____ Entries supplied

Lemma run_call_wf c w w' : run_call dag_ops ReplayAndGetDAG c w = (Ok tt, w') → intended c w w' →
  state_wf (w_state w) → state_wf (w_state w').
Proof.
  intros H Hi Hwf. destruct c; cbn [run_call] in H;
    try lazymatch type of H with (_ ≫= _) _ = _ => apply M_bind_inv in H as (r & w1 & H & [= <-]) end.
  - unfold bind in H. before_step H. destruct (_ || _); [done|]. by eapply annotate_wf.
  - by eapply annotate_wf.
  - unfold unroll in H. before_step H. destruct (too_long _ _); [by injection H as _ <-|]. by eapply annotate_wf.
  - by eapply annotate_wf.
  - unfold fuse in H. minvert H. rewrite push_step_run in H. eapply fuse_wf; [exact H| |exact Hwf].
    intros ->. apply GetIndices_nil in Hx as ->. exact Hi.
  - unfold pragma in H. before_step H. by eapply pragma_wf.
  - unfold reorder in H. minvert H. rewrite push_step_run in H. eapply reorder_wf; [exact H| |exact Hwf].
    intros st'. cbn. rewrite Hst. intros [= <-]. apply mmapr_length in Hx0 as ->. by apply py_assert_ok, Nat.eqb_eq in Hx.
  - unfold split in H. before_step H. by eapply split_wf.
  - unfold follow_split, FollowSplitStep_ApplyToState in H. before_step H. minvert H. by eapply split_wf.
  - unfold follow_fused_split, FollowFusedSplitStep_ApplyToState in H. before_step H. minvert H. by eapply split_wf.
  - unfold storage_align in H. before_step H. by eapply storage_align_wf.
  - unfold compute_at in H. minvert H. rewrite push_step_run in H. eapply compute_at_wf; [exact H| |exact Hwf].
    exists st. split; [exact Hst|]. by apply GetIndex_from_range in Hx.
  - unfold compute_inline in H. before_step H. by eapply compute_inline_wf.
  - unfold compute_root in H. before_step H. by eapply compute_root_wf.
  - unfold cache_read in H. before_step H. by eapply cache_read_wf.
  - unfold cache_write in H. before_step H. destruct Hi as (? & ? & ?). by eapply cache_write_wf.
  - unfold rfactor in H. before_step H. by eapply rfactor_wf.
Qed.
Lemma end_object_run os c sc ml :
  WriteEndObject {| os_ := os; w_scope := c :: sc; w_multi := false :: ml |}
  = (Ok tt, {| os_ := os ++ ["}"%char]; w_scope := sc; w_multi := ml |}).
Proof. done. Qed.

________

What you are asked to do: Return all of the lines above exactly, with none omitted.

Task result:
Lemma run_call_wf c w w' : run_call dag_ops ReplayAndGetDAG c w = (Ok tt, w') → intended c w w' →
  state_wf (w_state w) → state_wf (w_state w').
Proof.
  intros H Hi Hwf. destruct c; cbn [run_call] in H;
    try lazymatch type of H with (_ ≫= _) _ = _ => apply M_bind_inv in H as (r & w1 & H & [= <-]) end.
  - unfold bind in H. before_step H. destruct (_ || _); [done|]. by eapply annotate_wf.
  - by eapply annotate_wf.
  - unfold unroll in H. before_step H. destruct (too_long _ _); [by injection H as _ <-|]. by eapply annotate_wf.
  - by eapply annotate_wf.
  - unfold fuse in H. minvert H. rewrite push_step_run in H. eapply fuse_wf; [exact H| |exact Hwf].
    intros ->. apply GetIndices_nil in Hx as ->. exact Hi.
  - unfold pragma in H. before_step H. by eapply pragma_wf.
  - unfold reorder in H. minvert H. rewrite push_step_run in H. eapply reorder_wf; [exact H| |exact Hwf].
    intros st'. cbn. rewrite Hst. intros [= <-]. apply mmapr_length in Hx0 as ->. by apply py_assert_ok, Nat.eqb_eq in Hx.
  - unfold split in H. before_step H. by eapply split_wf.
  - unfold follow_split, FollowSplitStep_ApplyToState in H. before_step H. minvert H. by eapply split_wf.
  - unfold follow_fused_split, FollowFusedSplitStep_ApplyToState in H. before_step H. minvert H. by eapply split_wf.
  - unfold storage_align in H. before_step H. by eapply storage_align_wf.
  - unfold compute_at in H. minvert H. rewrite push_step_run in H. eapply compute_at_wf; [exact H| |exact Hwf].
    exists st. split; [exact Hst|]. by apply GetIndex_from_range in Hx.
  - unfold compute_inline in H. before_step H. by eapply compute_inline_wf.
  - unfold compute_root in H. before_step H. by eapply compute_root_wf.
  - unfold cache_read in H. before_step H. by eapply cache_read_wf.
  - unfold cache_write in H. before_step H. destruct Hi as (? & ? & ?). by eapply cache_write_wf.
  - unfold rfactor in H. before_step H. by eapply rfactor_wf.
Qed.
Lemma end_object_run os c sc ml :
  WriteEndObject {| os_ := os; w_scope := c :: sc; w_multi := false :: ml |}
  = (Ok tt, {| os_ := os ++ ["}"%char]; w_scope := sc; w_multi := ml |}).
Proof. done. Qed.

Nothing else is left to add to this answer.